I’m going to enter a stage of the unknown in April. I won’t have the security blanket of the bext step with school to cling too. This time two years ago, this fact would have terrified me. Not anymore. I refuse to be the person I was senior year of college. It’s liberating to not know the next step (hopefully in April when I am still unemployed I’ll still feel that way.)

BRING IT ON LORD.

Where you lead me, I am willing to go.

I am willing to do what you want me to do for YOUR Kingdom.

My goal is to testify to YOUR GRACE.

Acts 20:24, However, I consider my life worth nothing to me, if only I may finish the race and complete the task Lord Jesus has given-the task of testifying to God’s grace.


Friday, September 16, 2011

Worst Fears

(This blog may contain graphic images)

When I was younger I watched a lot of 20/20. You know the show that was on Friday nights and Barbara Walters was the host?

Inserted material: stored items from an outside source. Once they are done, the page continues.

(** * PolyTree: polynomial regression trees (equadratures/polytree.py)

    A shallow embedding of [PolyTree.fit] and [PolyTree.predict] together
    with the properties of the tree construction and of the predictor.

    The numerical layer (numpy's float64 scalars) and the polynomial
    library ([Parameter], [Basis], [Poly]) are interfaces: the tree code is
    written once over them and run on two instances, IEEE binary64 numbers
    (the kernel's primitive floats) and exact rationals. *)

From Stdlib Require Import String.
From Stdlib Require Import ZArith List Bool Lia Permutation Sorted.
From Stdlib Require Import QArith.
From Stdlib Require Import Uint63 Floats.
Import ListNotations.

Set Warnings "-register-all".

Set Implicit Arguments.
Local Open Scope Z_scope.

(* ================================================================== *)
(** ** Exceptions and the error monad *)

Inductive exn : Type :=
| AssertionError   (* a failed [assert] *)
| IndexError       (* an index outside an array *)
| KeyError         (* a deleted dictionary key *)
| TypeError        (* an operation on [None] *)
| ValueError       (* [min]/[max] of an empty sequence, a bad argument *)
| SearchTypeError  (* Exception('Incorrect search type! ...') *)
| FitFailure.      (* raised inside the polynomial library *)

(** Outcome of a computation: a value, a raised exception, or (only for
    the fuelled recursion of the builder) an exhausted fuel. *)
Inductive outcome (A : Type) : Type :=
| Ok (a : A)
| Raise (e : exn)
| OutOfFuel.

Anyway, this show caused a lot of (ir)rational fears in my life.
They range from hotel comforters to not using automatic hand dryers to pool drains to poisonous spiders (especially Black Widows and Brown Recluses). I used to have a re-occuring dream of these spiders crawling down my throat while I was asleep and biting my lungs. Now if I had the same reaction that Peter Parker had when he was bit by a spider I would fully welcome the bites*

A few days ago, the Institute students traveled to Joplin to volunteer for a few days to help with clean-up from the May tornadoes. The interns decided to go for the day and help out. My team of 11 (7 students and 4 interns) was assigned to a church distribution center to unload a tent of supplies into a trailer. We moved on to build a circus looking tent to house donations. As a team we had to move these massive boards that would serve as the floor. Literally, it took all 11 of us to flip these over and build the floor.

(I bet you're wondering how this relates to 20/20, I'll get there)

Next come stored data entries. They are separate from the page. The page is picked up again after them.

Lemma chat_stream_run (w : world) (p m : pystr) (t tp : float) (mt : Z) :
  _chat_stream w p m t tp mt =
  match upstream w (generate_call w p m t tp mt) with
  | Raise e => stream_except [Requested (generate_call w p m t tp mt)] e
  | Ok r =>
      if status_passes r then
        match fragments (limits w) (iter_lines r) with
        | (fs, None) =>
            (Requested (generate_call w p m t tp mt) :: map Yielded fs, Ok tt)
        | (fs, Some e) =>
            stream_except
              (Requested (generate_call w p m t tp mt) :: map Yielded fs) e
        end
      else stream_except [Requested (generate_call w p m t tp mt)]
             (RequestException HTTPError (http_error_message r))
  end.
Proof.
  unfold _chat_stream, requests_post. fold (generate_call w p m t tp mt).
  destruct (upstream w (generate_call w p m t tp mt)) as [r|e].
  - cbn [bind]. rewrite raise_for_status_spec.
    destruct (status_passes r).
    + cbn [ret raise bind]. rewrite chat_stream_loop.
      destruct (fragments (limits w) (iter_lines r)) as [fs [e|]]; cbn [fst snd app try_except].
      * unfold stream_except, stream_notice.
        by_except_clause e.
      * reflexivity.
    + cbn [raise bind try_except stream_except stream_notice is_Timeout yield app].
      reflexivity.
  - cbn [bind try_except]. unfold stream_except, stream_notice.
    by_except_clause e.
Qed.

Lemma status_passes_true (r : Response) :
  status_passes r = true <-> ~ 400 <= status_code r < 600.
Proof.
  unfold status_passes.
  destruct (400 <=? status_code r) eqn:H4;
    destruct (status_code r <? 600) eqn:H6; cbn [andb negb];
    split; intros H; try discriminate; try reflexivity; lia.
Qed.

Lemma status_passes_false (r : Response) :
  status_passes r = false <-> 400 <= status_code r < 600.
Proof.
  unfold status_passes.
  destruct (400 <=? status_code r) eqn:H4;
    destruct (status_code r <? 600) eqn:H6; cbn [andb negb];
    split; intros H; try discriminate; try reflexivity; lia.
Qed.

So we are about half way done and a girl drops the board and just goes "oh.my.goodness." and points to the board. Ladies and gentlemen there was a black widow the size of a nickel (which is HUGE). I came face to face with my fear. Luckily we had work gloves so it was picked up and then stepped on (which we heard a huge it pop...disgusting I know.) I mention to one of the students that I hate black widows and now I felt like they were crawling all over me. Then I say as long as I don't see a brown recluse I would be good. Three black widow sightings later, I see it. The brown recluse. These spiders are deadly. And gross looking. Here's the proof:



I came face to face with my fears...and then we I stepped on them and continued to work. But you better believe I did not remove my work gloves for the rest of the day. I still feel like they are crawling one me as I type this.

*Peter Parker=Spiderman

Monday, September 5, 2011

A Letter

Dear Kanakuk Institute Class of 2012:

Your world is about to be rocked. Rocked to a point that it is broken apart and you don’t know how it will be put together again. In that moment when you feel that all you knew was crashing down, all you have is you sweet Savior to run to. You will be ‘torn to pieces, but he will heal you. He has injured you. But he will bind up your wounds…that you may live in His presence (Hosea 6:1-3).

These 8 months are hard. They are painful. You are in a constant state of sanctification. You are being molded, put through the fire, refined and challenged. There is beauty in this. The beauty is the Lord restores you. He redeems you. He is made strong as you are discovering how weak you are. He is sovereign. He reveals your pride shows you that without Him you are nothing. And then you realize that the only thing that matters is knowing your Lord, you grow in ways you never felt possible.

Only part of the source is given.